Friday, October 17, 2003, 2:11:47 PM, Robert wrote:

> On Tue, 14 Oct 2003 19:18:36 -0400, Brian Parkinson > <[parki--whatevernot--com]> wrote:

<<quoted lines omitted: 11>>

> using a cooperative multi-tasking. Very cool and fast, and it can be > coupled with Rebol quite easy.

The problem I see w/ coop multi-tasking (and I've implemented two coop mt server frameworks in REBOL) is that it's a viral, an all-or-nothing approach. If I have e.g. disk IO, I've to impl a simple file IO in a coop way, i.e. decompositing it into a state machine w/ small tasks that preferrably don't block. If I've some computing intensive algorithm, once more, I've to state it in a coop way. And I (my very personal opinion based on my experiences with that kind of stuff in REBOL) find that decomposition rather boring and the result quite hard to maintain. Imho, first class continuations would help in this situation, but that's another topic. So, when you control the whole application, it's at least possible to completely adhere to a coop oriented programming approach. Once I want to cleanly integrate with external apps or other libraries, yeah, problems may arise - who guarantees that the library of my choice does not use blocking IO, for example? I'm in no way an expert in the theoretical issues surrounding this topic, nor am I a REBOL guru. So it may well be that I've missed some nifty ways to write something that won't require complete changes in all my coding habits. So - questions, corrections and suggestions are welcome :) -- Best regards, Andreas

[9/13] from: maarten:vrijheid at: 17-Oct-2003 15:28

Hi Andreas,

> The problem I see w/ coop multi-tasking (and I've implemented two coop > mt server frameworks in REBOL) is that it's a viral, an all-or-nothing

<<quoted lines omitted: 6>>

> to maintain. Imho, first class continuations would help in this > situation, but that's another topic.

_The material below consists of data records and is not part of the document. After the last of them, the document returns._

(* ===== verification/Limbs.v ===== *)
(** * Limbs: little-endian arrays of 64-bit limbs and the number they denote

    The arrays behind [BIGNUM_LIMBS] are lists of [Z]; [limb l i] is [l[i]],
    [<[i:=v]> l] is [l[i] = v].  Every access of the modelled code is in range,
    and the lemmas about it ask for the bound. *)

From S2P Require Export Prelude.
Local Open Scope Z_scope.

Definition B : Z := 2 ^ 64.
Definition pw (i : nat) : Z := B ^ Z.of_nat i.

Definition limb (l : list Z) (i : nat) : Z := nth i l 0.

Fixpoint lval (l : list Z) : Z :=
  match l with [] => 0 | x :: t => x + B * lval t end.

Abbreviation u64s := (Forall is_u64).

Create HintDb limbs.

Lemma B_pos : 0 < B. Proof. unfold B; lia. Qed.
Lemma pw_0 : pw 0 = 1. Proof. done. Qed.
Lemma pw_1 : pw 1 = B. Proof. done. Qed.
Lemma pw_S i : pw (S i) = B * pw i.
Proof. unfold pw. rewrite Nat2Z.inj_succ, Z.pow_succ_r by lia. done. Qed.
Lemma pw_pos i : 0 < pw i.
Proof. unfold pw. apply Z.pow_pos_nonneg; [apply B_pos|lia]. Qed.
Lemma pw_add i j : pw (i + j) = pw i * pw j.
Proof. unfold pw. rewrite Nat2Z.inj_add, Z.pow_add_r by lia. done. Qed.
Lemma pw_le i j : (i <= j)%nat → pw i <= pw j.
Proof. intros. unfold pw. apply Z.pow_le_mono_r; [apply B_pos|lia]. Qed.
Lemma pw_lt i j : (i < j)%nat → B * pw i <= pw j.
Proof. intros. rewrite <- pw_S. apply pw_le. lia. Qed.

#[export] Hint Resolve B_pos pw_pos : limbs.

Lemma limb_lookup l i x : l !! i = Some x → limb l i = x.
Proof. revert i; induction l as [|y l IH]; intros [|i] H; simplify_eq/=; auto. apply IH, H. Qed.

Lemma lookup_limb l i : (i < length l)%nat → l !! i = Some (limb l i).
Proof. intros H. destruct (lookup_lt_is_Some_2 l i H) as [x Hx]. by rewrite Hx, (limb_lookup _ _ _ Hx). Qed.

Lemma limb_ge l i : (length l <= i)%nat → limb l i = 0.
Proof. apply nth_overflow. Qed.

Lemma limb_insert_eq l i x : (i < length l)%nat → limb (<[i:=x]> l) i = x.
Proof. intros. apply limb_lookup, list_lookup_insert_eq. done. Qed.

Lemma limb_insert_ne l i j x : i ≠ j → limb (<[i:=x]> l) j = limb l j.
Proof.
  intros Hne. destruct (decide (j < length l)%nat).
  - apply limb_lookup. rewrite list_lookup_insert_ne by done. by apply lookup_limb.
  - rewrite !limb_ge; rewrite ?length_insert; [done|lia|lia].
Qed.

Lemma limb_u64 l i : u64s l → is_u64 (limb l i).
Proof.
  intros H. destruct (decide (i < length l)%nat) as [Hi|].
  - eapply (Forall_lookup_1 _ _ _ _ H), lookup_limb, Hi.
  - rewrite limb_ge by lia. apply is_u64_0.
Qed.

Lemma insert_u64s l i x : u64s l → is_u64 x → u64s (<[i:=x]> l).
Proof. intros. by apply Forall_insert. Qed.

Lemma replicate_u64s n : u64s (replicate n 0).
Proof. apply Forall_replicate, is_u64_0. Qed.

#[export] Hint Resolve limb_u64 insert_u64s replicate_u64s : limbs.

Lemma limb_replicate n i : limb (replicate n 0) i = 0.
Proof.
  destruct (decide (i < n)%nat).
  - apply limb_lookup, lookup_replicate_2. done.
  - apply limb_ge. rewrite length_replicate. lia.
Qed.

Lemma limb_take l i n : (i < n)%nat → limb (take n l) i = limb l i.
Proof.
  intros. destruct (decide (i < length l)%nat).
  - apply limb_lookup. rewrite lookup_take_lt by done. by apply lookup_limb.
  - rewrite !limb_ge; [done|lia|]. rewrite length_take. lia.
Qed.

Lemma limb_app_r l k i : limb (l ++ k) (length l + i) = limb k i.
Proof. unfold limb. rewrite app_nth2 by lia. f_equal. lia. Qed.

Lemma lval_app l k : lval (l ++ k) = lval l + pw (length l) * lval k.
Proof.
  induction l as [|x l IH]; simpl.
  - rewrite pw_0. lia.
  - rewrite IH, pw_S. ring.
Qed.

Lemma lval_singleton x : lval [x] = x.
Proof. simpl. lia. Qed.

Lemma lval_insert l i x : (i < length l)%nat →
  lval (<[i:=x]> l) = lval l + (x - limb l i) * pw i.
Proof.
  revert i. induction l as [|y l IH]; intros [|i] Hi; simpl in *; try lia.
  - rewrite pw_0. unfold limb. simpl. lia.
  - rewrite IH by lia. rewrite pw_S. change (limb (y :: l) (S i)) with (limb l i). ring.
Qed.

Lemma lval_replicate n : lval (replicate n 0) = 0.
Proof. induction n as [|n IH]; simpl; [done|]. rewrite IH. lia. Qed.

Lemma lval_bound l : u64s l → 0 <= lval l < pw (length l).
Proof.
  induction 1 as [|x l [Hx1 Hx2] _ IH]; simpl; [rewrite pw_0; lia|].
  rewrite pw_S. unfold B in *. nia.
Qed.

Lemma take_S_limb l i : (i < length l)%nat → take (S i) l = take i l ++ [limb l i].
Proof. intros. by apply take_S_r, lookup_limb. Qed.

Lemma lval_take_S l i : (i < length l)%nat →
  lval (take (S i) l) = lval (take i l) + limb l i * pw i.
Proof.
  intros. rewrite take_S_limb by done. rewrite lval_app, length_take, Nat.min_l by lia.
  rewrite lval_singleton. ring.
Qed.

(** Reading past the end adds zero limbs, as the [i < num_limbs ? l[i] : 0]
    guards of the code do. *)
Lemma lval_take_S' l i : lval (take (S i) l) = lval (take i l) + limb l i * pw i.
Proof.
  destruct (decide (i < length l)%nat); [by apply lval_take_S|].
  rewrite !take_ge by lia. rewrite limb_ge by lia. lia.
Qed.

Lemma lval_take_drop l i : lval l = lval (take i l) + pw (i `min` length l) * lval (drop i l).
Proof. rewrite <- (take_drop i l) at 1. rewrite lval_app, length_take. done. Qed.

Lemma lval_take_bound l i : u64s l → 0 <= lval (take i l) < pw i.
Proof.
  intros H. pose proof (lval_bound (take i l) (Forall_take _ _ _ H)) as Hb.
  rewrite length_take in Hb. pose proof (pw_le (i `min` length l) i). lia.
Qed.

Lemma limb_drop l i j : limb (drop i l) j = limb l (i + j).
Proof.
  destruct (decide (i + j < length l)%nat).
  - apply limb_lookup. rewrite lookup_drop. by apply lookup_limb.
  - rewrite !limb_ge; [done|lia|]. rewrite length_drop. lia.
Qed.

Lemma lval_top l n : length l = S n → u64s l →
  limb l n * pw n <= lval l < (limb l n + 1) * pw n.
Proof.
  intros Hl Hu. rewrite <- (take_ge l (S n)) at 2 3 by lia.
  rewrite lval_take_S by lia. pose proof (lval_take_bound l n Hu). lia.
Qed.

(** The value determines the limbs. *)
Lemma lval_zero l : u64s l → lval l = 0 → ∀ i, limb l i = 0.
Proof.
  intros Hu. induction Hu as [|x l [] Hl IH]; intros Hz i; simpl in Hz.
  - apply limb_ge. simpl. lia.
  - pose proof (lval_bound l Hl). assert (x = 0 ∧ lval l = 0) as [-> E] by (unfold B in *; nia).
    destruct i; [done|]. apply (IH E).
Qed.

(** ** Limb arithmetic *)

Lemma u64_carry x : x = u64 x + B * Z.shiftr x 64.
Proof. apply u64_split. Qed.

Lemma carry_range x k : 0 <= x < k * B → 0 <= Z.shiftr x 64 < k.
Proof. apply shiftr64_range. Qed.

Lemma land_mul_pow2_small x c s : 0 <= s → 0 <= c < 2 ^ s → Z.land (x * 2 ^ s) c = 0.
Proof.
  intros Hs Hc. rewrite <- Z.shiftl_mul_pow2 by done.
  rewrite <- (Z.mod_small c (2 ^ s)) by done.
  apply Z.bits_inj'. intros n Hn. rewrite Z.land_spec, Z.bits_0.
  destruct (Z.lt_ge_cases n s).
  - by rewrite Z.shiftl_spec_low.
  - rewrite Z.mod_pow2_bits_high by lia. apply andb_false_r.
Qed.

(** [(x << s) | c] with [c] below [2^s] is [x * 2^s + c]. *)
Lemma lor_mul_pow2_add x c s : 0 <= s → 0 <= c < 2 ^ s → Z.lor (x * 2 ^ s) c = x * 2 ^ s + c.
Proof. intros. symmetry. by apply Z.add_nocarry_lor, land_mul_pow2_small. Qed.

(** The low and high word of [x << s]: what a limb keeps and what it passes on. *)
Lemma u64_shiftl x s : 0 <= s <= 64 → u64 (Z.shiftl x s) = (x mod 2 ^ (64 - s)) * 2 ^ s.
Proof.
  intros. unfold u64. rewrite Z.shiftl_mul_pow2 by lia.
  replace (2 ^ 64) with (2 ^ (64 - s) * 2 ^ s) by (rewrite <- Z.pow_add_r by lia; f_equal; lia).
  rewrite Z.mul_mod_distr_r; [done|lia|]. apply Z.pow_nonzero; lia.
Qed.

Lemma shiftl_split x s : 0 <= s <= 64 →
  x * 2 ^ s = u64 (Z.shiftl x s) + B * Z.shiftr x (64 - s).
Proof.
  intros. rewrite u64_shiftl, Z.shiftr_div_pow2 by lia.
  pose proof (Z.div_mod x (2 ^ (64 - s)) ltac:(apply Z.pow_nonzero; lia)) as Hd.
  assert (B = 2 ^ (64 - s) * 2 ^ s) as -> by (unfold B; rewrite <- Z.pow_add_r by lia; f_equal; lia).
  rewrite Hd at 1. ring.
Qed.

Lemma shiftr_range x s : is_u64 x → 0 <= s <= 64 → 0 <= Z.shiftr x (64 - s) < 2 ^ s.
Proof.
  intros [] ?. rewrite Z.shiftr_div_pow2 by lia. split.
  - apply Z.div_pos; [lia|]. apply Z.pow_pos_nonneg; lia.
  - apply Z.div_lt_upper_bound; [apply Z.pow_pos_nonneg; lia|].
    rewrite <- Z.pow_add_r by lia. replace (64 - s + s) with 64 by lia. lia.
Qed.

Lemma lor_shift_carry x c s : is_u64 x → 0 <= s <= 64 → 0 <= c < 2 ^ s →
  Z.lor (u64 (Z.shiftl x s)) c = u64 (Z.shiftl x s) + c
  ∧ is_u64 (u64 (Z.shiftl x s) + c).
Proof.
  intros Hx Hs Hc. rewrite u64_shiftl by done. split; [apply lor_mul_pow2_add; lia|].
  pose proof (Z.mod_pos_bound x (2 ^ (64 - s)) ltac:(apply Z.pow_pos_nonneg; lia)).
  unfold is_u64. replace (2 ^ 64) with (2 ^ (64 - s) * 2 ^ s) by (rewrite <- Z.pow_add_r by lia; f_equal; lia).
  nia.
Qed.

(** Writing limb [i] of an array that is filled from the bottom. *)
Lemma lval_take_insert l i x : (i < length l)%nat →
  lval (take (S i) (<[i:=x]> l)) = lval (take i l) + x * pw i.
Proof.
  intros. rewrite lval_take_S by (rewrite length_insert; lia).
  rewrite take_insert_ge, limb_insert_eq by lia. done.
Qed.

Lemma guard_limb l i : (if (i <? length l)%nat then limb l i else 0) = limb l i.
Proof. destruct (Nat.ltb_spec i (length l)); [done|]. by rewrite limb_ge. Qed.

(** One double-word product plus two words fits in 128 bits. *)
Lemma mul_add_range x y z c :
  is_u64 x → is_u64 y → is_u64 z → is_u64 c → 0 <= x * y + z + c < B * B.
Proof. unfold is_u64, B. intros. nia. Qed.

(** A value below [B^k] has zero limbs from position [k] on. *)
Lemma lval_small_limb l k j : u64s l → lval l < pw k → (k <= j)%nat → limb l j = 0.
Proof.
  intros Hu Hk Hj. destruct (decide (limb l j = 0)) as [|Hne]; [done|exfalso].
  rewrite (lval_take_drop l (S j)), lval_take_S' in Hk.
  pose proof (limb_u64 l j Hu) as []. pose proof (lval_take_bound l j Hu).
  pose proof (lval_bound (drop (S j) l) (Forall_drop _ _ _ Hu)).
  pose proof (pw_pos (S j `min` length l)). pose proof (pw_le k j Hj). pose proof (pw_pos j). nia.
Qed.

(** [((__uint128_t)hi << 64) | lo] *)
Lemma dword_lor hi lo : is_u64 hi → is_u64 lo → Z.lor (u128 (Z.shiftl hi 64)) lo = hi * B + lo.
Proof.
  intros [] []. rewrite Z.shiftl_mul_pow2, u128_id by lia. apply lor_mul_pow2_add; lia.
Qed.

Lemma lval_take_small l k : u64s l → lval l < pw k → lval (take k l) = lval l.
Proof.
  intros Hu Hk. rewrite (lval_take_drop l k) in Hk |- *.
  pose proof (lval_bound (drop k l) (Forall_drop _ _ _ Hu)).
  pose proof (lval_take_bound l k Hu).
  destruct (decide (k <= length l)%nat).
  - rewrite Nat.min_l in * by lia. pose proof (pw_pos k).
    assert (lval (drop k l) = 0) as -> by nia. lia.
  - rewrite drop_ge by lia. simpl. lia.
Qed.

Lemma lval_take_zero_above l m : (∀ k, (m <= k)%nat → limb l k = 0) → lval (take m l) = lval l.
Proof.
  remember (length l - m)%nat as d eqn:E. revert m E.
  induction d as [|d IH]; intros m E Hz.
  - by rewrite take_ge by lia.
  - rewrite <- (IH (S m)); [|lia|intros; apply Hz; lia].
    rewrite lval_take_S', Hz by lia. lia.
Qed.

So let's do first-class continuations on the mezzanine level, re-implementing reduce as block interpreter that recursively evaluates the values supplied. And then redo 'do ;-) , retrofit load etc. Anybody interested? And when we have done that, why not make'em first class distributed in our full reflexive meta-language? Now that's GRID computing on steroids!

> I'm in no way an expert in the theoretical issues surrounding this > topic, nor am I a REBOL guru. So it may well be that I've missed some > nifty ways to write something that won't require complete changes in > all my coding habits. So - questions, corrections and suggestions are > welcome :) >

Same here, but if you really want to, you'll learn what you need to know ;-) --Maarten

[10/13] from: petr:krenzelok:trz:cz at: 17-Oct-2003 16:01

Maarten Koopmans wrote:

>Hi Andreas, >>The problem I see w/ coop multi-tasking (and I've implemented two coop

<<quoted lines omitted: 16>>

>distributed in our full reflexive meta-language? Now that's GRID >computing on steroids!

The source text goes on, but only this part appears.